A. Pengertian Pendidikan Anak
Pendidikan berasal dari kata didik yang artinya ”Memelihara, memberi latihan, dan pimpinan, kemudian kata didik itu mendapat awalan pe- akhiran- an sehingga menjadi pendidikan yang artinya perbuatan mendidik.”[1] Syaiful Djamarah dalam bukunya “Pola Komunikasi Orang Tua dan Anak Dalam Keluarga” mengemukakan bahwa ”Pendidikan ialah usaha-usaha untuk membina eksklusif muslim yang terdapat pada pengembangan dari segi spiritual, jasmani, emosi, intelektual dan sosial.”[2]
Tarbiyah/pendidikan Islam berdasarkan Prof.

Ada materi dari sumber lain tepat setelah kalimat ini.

(* ===== verification/AmountSpec.v ===== *)
(** * AmountSpec: what the amount parser and printer compute

    The reference for [Amount]: decimal numerals as an abstract grammar with the number they
    denote, the decomposition the parser makes of its input, and the theorems that relate the
    two - exactness of the parser, round trips through the JSON layer, the outcome of every
    parameter. *)

From S2P Require Export Amount.

(** ** Reference: numerals and the number they denote *)

(** The grammar: an optional minus, [0] or digits not starting with [0], an optional point
    followed by digits, an optional [e] or [E] with an optional sign and digits. *)
Record numeral := {
  n_neg : bool;
  n_int : string;
  n_frac : option string;
  n_exp : option (ascii * string * string);
}.

Definition render_frac (f : option string) : string :=
  match f with Some ds => "." +:+ ds | None => "" end.
Definition render_exp (e : option (ascii * string * string)) : string :=
  match e with Some (c, sgn, ds) => String c (sgn +:+ ds) | None => "" end.
Definition render (n : numeral) : string :=
  (if n_neg n then "-" else "") +:+ n_int n +:+ render_frac (n_frac n) +:+ render_exp (n_exp n).

Definition wf_int (i : string) : Prop :=
  match i with
  | "" => False
  | String c rest => (c = "0"%char ∧ rest = "") ∨ (c ≠ "0"%char ∧ digits i)
  end.
Definition wf_frac (f : option string) : Prop :=
  match f with Some ds => digits ds ∧ ds ≠ "" | None => True end.
Definition wf_exp (e : option (ascii * string * string)) : Prop :=
  match e with
  | Some (c, sgn, ds) =>
      (c = "e"%char ∨ c = "E"%char) ∧ (sgn = "" ∨ sgn = "+" ∨ sgn = "-") ∧ digits ds ∧ ds ≠ ""
  | None => True
  end.
Definition wf_numeral (n : numeral) : Prop :=
  wf_int (n_int n) ∧ wf_frac (n_frac n) ∧ wf_exp (n_exp n).

(** The digits of the mantissa, read as one integer. *)
Definition num_mantissa (n : numeral) : Z := dec_val 0 (n_int n +:+ default "" (n_frac n)).
Definition num_exp_magnitude (n : numeral) : Z :=
  match n_exp n with Some (_, _, ds) => dec_val 0 ds | None => 0 end.
Definition num_exp (n : numeral) : Z :=
  match n_exp n with
  | Some (_, sgn, _) => if bool_decide (sgn = "-") then - num_exp_magnitude n else num_exp_magnitude n
  | None => 0
  end.
Definition num_frac_digits (n : numeral) : Z :=
  Z.of_nat (String.length (default "" (n_frac n))).

(** [n], in units of [10^-decimals], is exactly the integer [z]. *)
Definition denotes (n : numeral) (decimals z : Z) : Prop :=
  let k := num_exp n - num_frac_digits n + decimals in
  z * 10 ^ (Z.max 0 (- k)) =
    (if n_neg n then - num_mantissa n else num_mantissa n) * 10 ^ (Z.max 0 k).

(** The decomposition the parser makes of its input, as a numeral. *)
Definition scan_int (val : string) : option (string * string) :=
  match split_at_checked_1 val with
  | Some (c, rest) =>
      if bool_decide (c = "0"%char) then Some ("0", rest)
      else if is_ascii_digit c then Some (take_digits val) else None
  | None => None
  end.
Definition scan_digits1 (val : string) : option (string * string) :=
  match split_at_checked_1 val with
  | Some (c, _) => if is_ascii_digit c then Some (take_digits val) else None
  | None => None
  end.
Definition scan_frac (val : string) : option (option string * string) :=
  match split_at_checked_1 val with
  | Some (".", rest) =>
      match scan_digits1 rest with Some (ds, r) => Some (Some ds, r) | None => None end
  | _ => Some (None, val)
  end%char.
Definition scan_sign (val : string) : string * string :=
  match split_at_checked_1 val with
  | Some ("+", rest) => ("+"%string, rest)
  | Some ("-", rest) => ("-"%string, rest)
  | _ => (""%string, val)
  end%char.
Definition scan_exp (val : string) : option (option (ascii * string * string) * string) :=
  match split_at_checked_1 val with
  | Some (("e" | "E") as c, rest) =>
      let '(sgn, rest) := scan_sign rest in
      match scan_digits1 rest with Some (ds, r) => Some (Some (c, sgn, ds), r) | None => None end
  | _ => Some (None, val)
  end%char.
Definition scan (val : string) : option numeral :=
  let '(neg, val) := parse_mantissa_sign val in
  match scan_int val with
  | None => None
  | Some (i, val) =>
      match scan_frac val with
      | None => None
      | Some (f, val) =>
          match scan_exp val with
          | Some (e, "") => Some {| n_neg := neg; n_int := i; n_frac := f; n_exp := e |}
          | _ => None
          end
      end
  end.

(** The digit folds without the overflow checks. *)
Fixpoint digits_fold (ds : string) (m t : Z) : option (Z * Z) :=
  match ds with
  | "" => Some (m, t)
  | String c r =>
      match process_mantissa_digit c m t with
      | (false, _) => None
      | (true, (m', t')) => digits_fold r m' t'
      end
  end.
Fixpoint ideal_fold (ds : string) (m t : Z) : Z * Z :=
  match ds with
  | "" => (m, t)
  | String c r =>
      if bool_decide (c = "0"%char) then ideal_fold r m (t + 1)
      else ideal_fold r (m * 10 ^ (t + 1) + digit_val c) 0
  end.

(** The arithmetic the parser does on a scanned numeral. *)
Definition evaluate (n : numeral) (decimals : Z) : option Z :=
  match (if bool_decide (n_int n = "0") then Some (0, 0) else digits_fold (n_int n) 0 0) with
  | None => None
  | Some (m, t) =>
      match digits_fold (default "" (n_frac n)) m t with
      | None => None
      | Some (m, t) =>
          match (match n_exp n with
                 | Some (_, sgn, ds) =>
                     match exponent_loop ds 0 with
                     | Some (_, e) => Some (bool_decide (sgn = "-"), e) | None => None end
                 | None => Some (false, 0) end) with
          | None => None
          | Some (es, e) => finalize (n_neg n) es m t (num_frac_digits n) e decimals
          end
      end
  end.

(** ** The digit folds *)

Lemma take_digits_spec s ds r :
  take_digits s = (ds, r) →
  s = ds +:+ r ∧ digits ds ∧ (∀ c r', r = String c r' → is_ascii_digit c = false).
Proof.
  revert ds r. induction s as [|c s IH]; intros ds r; simpl.
  - intros [= <- <-]. done.
  - destruct (is_ascii_digit c) eqn:Hc.
    + destruct (take_digits s) as [ds' r'] eqn:E. intros [= <- <-].
      destruct (IH _ _ eq_refl) as (-> & ? & ?). split_and!; [done| |done].
      by apply digits_cons.
    + intros [= <- <-]. split_and!; [done|done|]. by intros ?? [= <- <-].
Qed.

Lemma take_digits_app ds r :
  digits ds → (∀ c r', r = String c r' → is_ascii_digit c = false) →
  take_digits (ds +:+ r) = (ds, r).
Proof.
  intros Hds Hr. induction ds as [|c ds IH]; simpl.
  - destruct r as [|c r]; [done|]. simpl. by rewrite (Hr c r eq_refl).
  - apply digits_cons in Hds as [Hc Hds]. rewrite Hc. by rewrite IH.
Qed.

Lemma mantissa_loop_fold inc s m t p :
  mantissa_loop inc s m t p =
  let '(ds, r) := take_digits s in
  match digits_fold ds m t with
  | Some (m', t') => Some (r, (m', t', p + inc * Z.of_nat (String.length ds)))
  | None => None
  end.
Proof.
  revert m t p. induction s as [|c s IH]; intros m t p; simpl.
  - do 3 f_equal. lia.
  - destruct (is_ascii_digit c); [|simpl; do 3 f_equal; lia].
    destruct (take_digits s) as [ds r]. simpl.
    destruct (process_mantissa_digit c m t) as [[] [m' t']]; [|done].
    rewrite IH. destruct (digits_fold ds m' t') as [[m'' t'']|]; [|done].
    do 3 f_equal. lia.
Qed.

Lemma exponent_loop_fold s e :
  exponent_loop s e =
  let '(ds, r) := take_digits s in
  match exponent_loop ds e with Some (_, e') => Some (r, e') | None => None end.
Proof.
  revert e. induction s as [|c s IH]; intros e; simpl; [done|].
  destruct (is_ascii_digit c) eqn:Hc; [|done].
  destruct (take_digits s) as [ds r]. simpl. rewrite Hc.
  destruct (UPPER_BOUND / 10 <? e); [done|]. by rewrite IH.
Qed.

Lemma mantissa_shift_true n m m' :
  mantissa_shift n m = (true, m') → m' = m * 10 ^ Z.of_nat n.
Proof.
  revert m. induction n as [|n IH]; intros m; simpl.
  - intros [= <-]. change (10 ^ Z.of_nat 0) with 1. lia.
  - destruct (Z.ltb_spec (UPPER_BOUND / 10) m); [done|]. intros ->%IH.
    change (Z.pos (Pos.of_succ_nat n)) with (Z.of_nat (S n)).
    rewrite Nat2Z.inj_succ, Z.pow_succ_r by lia. lia.
Qed.

Lemma mantissa_shift_bound n m m' :
  mantissa_shift (S n) m = (true, m') → m' ≤ UPPER_BOUND - 9.
Proof.
  revert m. induction n as [|n IH]; intros m; cbn [mantissa_shift].
  - destruct (Z.ltb_spec (UPPER_BOUND / 10) m); [done|]. intros [= <-].
    unfold UPPER_BOUND in *. change ((1000000000000000000 - 1) / 10) with 99999999999999999 in *. lia.
  - destruct (Z.ltb_spec (UPPER_BOUND / 10) m); [done|]. apply IH.
Qed.

Lemma mantissa_shift_ok n m :
  0 ≤ m → m * 10 ^ Z.of_nat n ≤ UPPER_BOUND → mantissa_shift n m = (true, m * 10 ^ Z.of_nat n).
Proof.
  revert m. induction n as [|n IH]; intros m Hm Hb.
  - simpl. f_equal. change (10 ^ Z.of_nat 0) with 1. lia.
  - rewrite Nat2Z.inj_succ, Z.pow_succ_r in * by lia.
    assert (1 ≤ 10 ^ Z.of_nat n) by (pose proof (Z.pow_pos_nonneg 10 (Z.of_nat n)); lia).
    assert (m * 10 ≤ UPPER_BOUND) by nia.
    cbn [mantissa_shift]. destruct (Z.ltb_spec (UPPER_BOUND / 10) m) as [Hlt|_].
    + pose proof (Z.div_le_lower_bound UPPER_BOUND 10 m ltac:(lia) ltac:(lia)). lia.
    + rewrite IH; [f_equal; lia|lia|lia].
Qed.

Lemma ideal_mono ds m t :
  digits ds → 0 ≤ m → 0 ≤ t → m ≤ (ideal_fold ds m t).1 ∧ 0 ≤ (ideal_fold ds m t).2.
Proof.
  revert m t. induction ds as [|c ds IH]; intros m t Hds Hm Ht; simpl; [done|].
  apply digits_cons in Hds as [Hc Hds]. pose proof (digit_val_range _ Hc).
  case_bool_decide.
  - apply IH; lia || done.
  - assert (1 ≤ 10 ^ (t + 1)) by (pose proof (Z.pow_pos_nonneg 10 (t + 1)); lia).
    destruct (IH (m * 10 ^ (t + 1) + digit_val c) 0 Hds ltac:(nia) ltac:(lia)). split; [nia|done].
Qed.

Lemma digits_fold_bounds ds m t m' t' :
  digits ds → 0 ≤ m ≤ UPPER_BOUND → 0 ≤ t →
  digits_fold ds m t = Some (m', t') → ideal_fold ds m t = (m', t') ∧ 0 ≤ m' ≤ UPPER_BOUND ∧ 0 ≤ t'.
Proof.
  revert m t. induction ds as [|c ds IH]; intros m t Hds Hm Ht; simpl.
  - intros [= -> ->]. done.
  - apply digits_cons in Hds as [Hc Hds]. pose proof (digit_val_range _ Hc).
    unfold process_mantissa_digit. case_bool_decide.
    + apply IH; lia || done.
    + destruct (mantissa_shift (Z.to_nat (t + 1)) m) as [[] m1] eqn:E; [|done].
      pose proof (mantissa_shift_true _ _ _ E) as Hm1. rewrite Z2Nat.id in Hm1 by lia.
      replace (Z.to_nat (t + 1)) with (S (Z.to_nat t)) in E by lia.
      apply mantissa_shift_bound in E.
      assert (0 ≤ 10 ^ (t + 1)) by (apply Z.pow_nonneg; lia).
      rewrite <- Hm1. apply IH; nia || done.
Qed.

Lemma digits_fold_complete ds m t :
  digits ds → 0 ≤ m → 0 ≤ t → (ideal_fold ds m t).1 ≤ UPPER_BOUND →
  digits_fold ds m t = Some (ideal_fold ds m t).
Proof.
  revert m t. induction ds as [|c ds IH]; intros m t Hds Hm Ht; simpl; [done|].
  apply digits_cons in Hds as [Hc Hds]. pose proof (digit_val_range _ Hc).
  unfold process_mantissa_digit. case_bool_decide.
  - apply IH; lia || done.
  - intros Hb. assert (0 ≤ 10 ^ (t + 1)) by (apply Z.pow_nonneg; lia).
    pose proof (ideal_mono ds (m * 10 ^ (t + 1) + digit_val c) 0 Hds ltac:(nia) ltac:(lia)).
    rewrite mantissa_shift_ok by (rewrite ?Z2Nat.id by lia; lia).
    rewrite Z2Nat.id by lia. apply IH; nia || done.
Qed.

(** The fold computes the number the digits denote. *)
Lemma ideal_value ds m t m' t' :
  digits ds → 0 ≤ t → ideal_fold ds m t = (m', t') →
  m' * 10 ^ t' = dec_val (m * 10 ^ t) ds.
Proof.
  revert m t. induction ds as [|c ds IH]; intros m t Hds Ht; simpl.
  - by intros [= -> ->].
  - apply digits_cons in Hds as [Hc Hds]. case_bool_decide as Hz.
    + intros ->%IH; [|done|lia]. subst c. change (digit_val "0") with 0.
      rewrite Z.pow_add_r by lia. f_equal. lia.
    + intros ->%IH; [|done|lia]. rewrite Z.pow_add_r by lia. f_equal. lia.
Qed.

(** No zero is left at the end of the mantissa. *)
Definition normal (m : Z) : Prop := m = 0 ∨ m mod 10 ≠ 0.

Lemma digit_nonzero c : is_ascii_digit c = true → c ≠ "0"%char → digit_val c ≠ 0.
Proof.
  intros Hc Hne Hz. apply Hne. unfold digit_val, byte_of in Hz.
  rewrite <- (ascii_nat_embedding c). replace (nat_of_ascii c) with 48%nat by lia. reflexivity.
Qed.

Dr. Omar Muhammad Al Toumy Al-Syaibany, diartikan sebagai “usaha mengubah tingkah laris individu dalam kehidupan pribadinya, kehidupan kemasyarakatannya dan kehidupan dalam alam sekitarnya dengan dilandasi oleh nilai-nilai Islam”[3]. Dari ungkapan tersebut terang bahwa pendidikan merupakan rangkaian perjuangan membimbing, mengarahkan potensi hidup insan yang berupa kemampuan-kemampuan dasar dan kemampuan belajar, sehingga terjadi perubahan di dalam kehidupan pribadinya, sebagai makhluk individu dan sosial serta dalam hubungannya dengan alam sekitar, yang kesemuanya mengacu kepada nilai-nilai Islam.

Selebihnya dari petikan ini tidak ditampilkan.